Speaking of life, I can't help but feel very down in the midst of mine these days. When I was younger, I gladly took all the awkward moments, bad haircuts and social stigma of being me (It happens when you're this brilliant) the universe threw at me, with the understanding that my life would rock when I was older. As a 9 year old, I dreamed of the 19 year old me. I envisioned her as a happy young woman, with a double major in English Literature and Political Science. She'd spend rainy Wednesdays hiding out in European coffee shops, discussing philosophy and all that fun, but meaningless, existentialist bullshit for hours at a time (Yes, in my vision I'm a douche-bag). At the time, I thought it was a simple enough fantasy for myself. I just wanted to be doing something I love, and to be graced with good company and even better conversation.
I end up in Kuwait.
Readers of this blog know how much effort I put into trying to see the good in Kuwait. I look for redeeming humor at KU. I search street signs for poetry, glance at shadows looking for life and listen for beating hearts in rush hour traffic. All five sense are stretched, and then some, but I'm left in the dark.

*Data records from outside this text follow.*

(** * teams-vid: the upload and gallery handlers of [webapp/app.py]

    A shallow embedding of [add_file_and_metadata_to_blob_storage] and
    [gallery], the two handlers that talk to the blob container, together
    with the Python and SDK operations they call.

    A Python [str] is modelled by the string of its code points; the model
    covers the code points below 256 (one [ascii] per code point).  Python
    [bytes] are [list byte]; a [dict] from [str] to [str] is a
    [gmap string string]. *)

From Stdlib Require Import NArith Ascii String Lia.
From Stdlib.Strings Require Import Byte.
From stdpp Require Import base option gmap strings list fin_maps.

Local Open Scope N_scope.

(** ** Python's [str] methods used by the handlers *)

Module PyStr.

(** [c.lower()] on one code point below 256: the letters [A-Z] and the
    Latin-1 capitals [U+00C0 .. U+00DE] (but not the sign [U+00D7]) move
    up by 32; every other code point is its own lower case. *)
Definition lower_char (c : ascii) : ascii :=
  let n := N_of_ascii c in
  if (65 <=? n) && (n <=? 90) || (192 <=? n) && (n <=? 222) && negb (n =? 215)
  then ascii_of_N (n + 32)
  else c.

(** [s.lower()] *)
Fixpoint lower (s : string) : string :=
  match s with
  | EmptyString => EmptyString
  | String c s' => String (lower_char c) (lower s')
  end.

(** [s.split(sep)] for a separator of one character: the maximal
    separator-free pieces of [s], in order; never the empty list. *)
Fixpoint split (sep : ascii) (s : string) : list string :=
  match s with
  | EmptyString => [EmptyString]
  | String c s' =>
      if Ascii.eqb c sep then EmptyString :: split sep s'
      else match split sep s' with
           | [] => [String c EmptyString]
           | piece :: pieces => String c piece :: pieces
           end
  end.

(** [sep in s] *)
Fixpoint contains (sep : ascii) (s : string) : bool :=
  match s with
  | EmptyString => false
  | String c s' => Ascii.eqb c sep || contains sep s'
  end.

(** [c.isspace()] on one code point below 256: the controls [U+0009 ..
    U+000D] and [U+001C .. U+001F], the space, [U+0085] and [U+00A0]. *)
Definition is_space (c : ascii) : bool :=
  let n := N_of_ascii c in
  (9 <=? n) && (n <=? 13) || (28 <=? n) && (n <=? 32) || (n =? 133) || (n =? 160).

(** [s.lstrip()] *)
Fixpoint lstrip (s : string) : string :=
  match s with
  | EmptyString => EmptyString
  | String c s' => if is_space c then lstrip s' else s
  end.

(** [s.rstrip()] *)
Fixpoint rstrip (s : string) : string :=
  match s with
  | EmptyString => EmptyString
  | String c s' =>
      match rstrip s' with
      | EmptyString => if is_space c then EmptyString else String c EmptyString
      | kept => String c kept
      end
  end.

(** [s.strip()] *)
Definition strip (s : string) : string := rstrip (lstrip s).

End PyStr.

(** ** Python's [uuid] module: [uuid4] and [str] of a [UUID]

    After [Lib/uuid.py] of CPython. *)

Module PyUUID.

(** [UUID(bytes=b, version=4).int] where [rand] is [int.from_bytes(b)] for
    the 16 bytes [b] of [os.urandom(16)]. *)
Definition UUID_version4 (rand : N) : N :=
  let int := rand mod 2 ^ 128 in
  (* Set the variant to RFC 4122. *)
  let int := N.ldiff int (N.shiftl 0xc000 48) in
  let int := N.lor int (N.shiftl 0x8000 48) in
  (* Set the version number. *)
  let int := N.ldiff int (N.shiftl 0xf000 64) in
  N.lor int (N.shiftl 4 76).

(** One digit of ['%x']. *)
Definition hex_digit (d : N) : ascii :=
  if d <? 10 then ascii_of_N (48 + d) else ascii_of_N (87 + d).

(** ['%0<width>x' % n], for [n] below [16 ^ width], in front of [acc]. *)
Fixpoint format_x (width : nat) (n : N) (acc : string) : string :=
  match width with
  | O => acc
  | S w => format_x w (N.shiftr n 4) (String (hex_digit (N.land n 15)) acc)
  end.

(** [UUID.__str__]: [hex[:8]-hex[8:12]-hex[12:16]-hex[16:20]-hex[20:]]. *)
Definition str (int : N) : string :=
  let hex := format_x 32 int EmptyString in
  substring 0 8 hex +:+ "-" +:+ substring 8 4 hex +:+ "-" +:+
  substring 12 4 hex +:+ "-" +:+ substring 16 4 hex +:+ "-" +:+
  substring 20 12 hex.

(** The textual form of a version 4 UUID:
    [[0-9a-f]{8}-[0-9a-f]{4}-4[0-9a-f]{3}-[89ab][0-9a-f]{3}-[0-9a-f]{12}]. *)
Inductive pat := Hex | Dash | Four | Variant.

Definition is_hex (c : ascii) : bool :=
  let n := N_of_ascii c in
  (48 <=? n) && (n <=? 57) || (97 <=? n) && (n <=? 102).

Definition pat_ok (p : pat) (c : ascii) : bool :=
  match p with
  | Hex => is_hex c
  | Dash => Ascii.eqb c "-"
  | Four => Ascii.eqb c "4"
  | Variant => let n := N_of_ascii c in (n =? 56) || (n =? 57) || (n =? 97) || (n =? 98)
  end.

Fixpoint matches (ps : list pat) (s : string) : bool :=
  match ps, s with
  | [], EmptyString => true
  | p :: ps', String c s' => pat_ok p c && matches ps' s'
  | _, _ => false
  end.

Definition uuid4_pattern : list pat :=
  replicate 8 Hex ++ [Dash] ++ replicate 4 Hex ++ [Dash] ++
  [Four] ++ replicate 3 Hex ++ [Dash] ++
  [Variant] ++ replicate 3 Hex ++ [Dash] ++ replicate 12 Hex.

Definition is_uuid4 (s : string) : bool := matches uuid4_pattern s.

End PyUUID.

(** ** The world the handlers run in *)

(** The exceptions that can reach a handler's caller: Python's own
    [IndexError], [KeyError] and [ValueError], and those of the storage SDK
    ([azure.core.exceptions]). *)
Inductive exn :=
| IndexError
| KeyError (key : string)
| ValueError
| ResourceExistsError (blob_name : string)
| HttpResponseError (status_code : N)
| ServiceRequestError (message : string).

(** One blob of the container: its bytes, its metadata and the content type
    of its content settings. *)
Record Blob := {
  data : list byte;
  metadata : gmap string string;
  content_type : string
}.

(** The requests the SDK sends to the storage service. *)
Inductive StoreRequest :=
| PutBlob (blob_name : string) (b : Blob)
| ListBlobs.

(** The storage account's video container (the environment variables that
    name it are taken to be set), the SDK clients that are open, the log of
    the requests sent so far (latest first), and the two sources of
    nondeterminism: the fault, if any, that the n-th request meets, and the
    successive values of [os.urandom(16)] read as big-endian integers. *)
Record World := {
  blobs : gmap string Blob;
  open_clients : gset nat;
  next_client : nat;
  requests : list StoreRequest;
  outage : nat → option exn;
  urandom : nat → N;
  draws : nat
}.

Definition set_blobs (bs : gmap string Blob) (w : World) : World :=
  {| blobs := bs; open_clients := open_clients w; next_client := next_client w;
     requests := requests w; outage := outage w; urandom := urandom w;
     draws := draws w |}.

Definition set_clients (cs : gset nat) (next : nat) (w : World) : World :=
  {| blobs := blobs w; open_clients := cs; next_client := next;
     requests := requests w; outage := outage w; urandom := urandom w;
     draws := draws w |}.

Definition set_requests (rs : list StoreRequest) (w : World) : World :=
  {| blobs := blobs w; open_clients := open_clients w; next_client := next_client w;
     requests := rs; outage := outage w; urandom := urandom w;
     draws := draws w |}.

Definition set_draws (n : nat) (w : World) : World :=
  {| blobs := blobs w; open_clients := open_clients w; next_client := next_client w;
     requests := requests w; outage := outage w; urandom := urandom w;
     draws := n |}.

(** ** Computations that change the world and may raise *)

Definition M (A : Type) : Type := World → World * (exn + A).

Definition raise {A} (e : exn) : M A := λ w, (w, inl e).

#[global] Instance M_ret : MRet M := λ A a w, (w, inr a).

#[global] Instance M_bind : MBind M := λ A B k m w,
  match m w with
  | (w', inl e) => (w', inl e)
  | (w', inr a) => k a w'
  end.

My life has become a tunnel, in which I can look neither left nor right. I'm forced to stare at my future, and there's no light at the end if this tunnel. I despise my major, but I only agreed to it in hopes it gets me out of Kuwait. I'll gladly trade the fulfillment and devotion I felt to writing in order to leave this country for a decade. A sad trade off, but I'm left with very few options.
Once a girl who cried during the "Save A Child In Africa" infomercials/documentaries, I have lost the ability to empathize with people. Feelings never factor into my decisions, not even with those closest to me. A mask is what I wear during the day, and it works well enough. People see what I want them to see. They see what they want to see. Sometimes I come across as a mildly interested young woman trying to read the Arabic on posters around KU, other times my face is as blank and as emotionless as a gray wall. My classmates don't like me, and I couldn't care less for them. They are shallow, insignificant and irrelevant women who refuse to challenge themselves. They have neither academic wit not domestic prowess. The few interactions I've had with the boys at KU have been entirely underwhelming, but there's some hope there. The women... They're just hopeless. I can't help but feel as though Feminism is being wasted here. It even seems as though they enjoy being dependent and ultimately subservient.
Honestly, I don't even know what to say anymore. Living in Kuwait is like living with 2 million copies of the exact same ignorant dumbass. The real kicker? The Salaf aren't the worst of the bunch.
Kuwait, where it's not a stereotype... It's a way of life.
I've grown bitter. I'm tired of looking for a silver lining amongst all this golden silence. My mind has grown rusty, and this metaphor has begun to feel cheap (Damn... I've still got it).
Choking on her pride,
PS - Don't diminish the respect I have for you (my readers) by attempting to defend Kuwait. Seriously.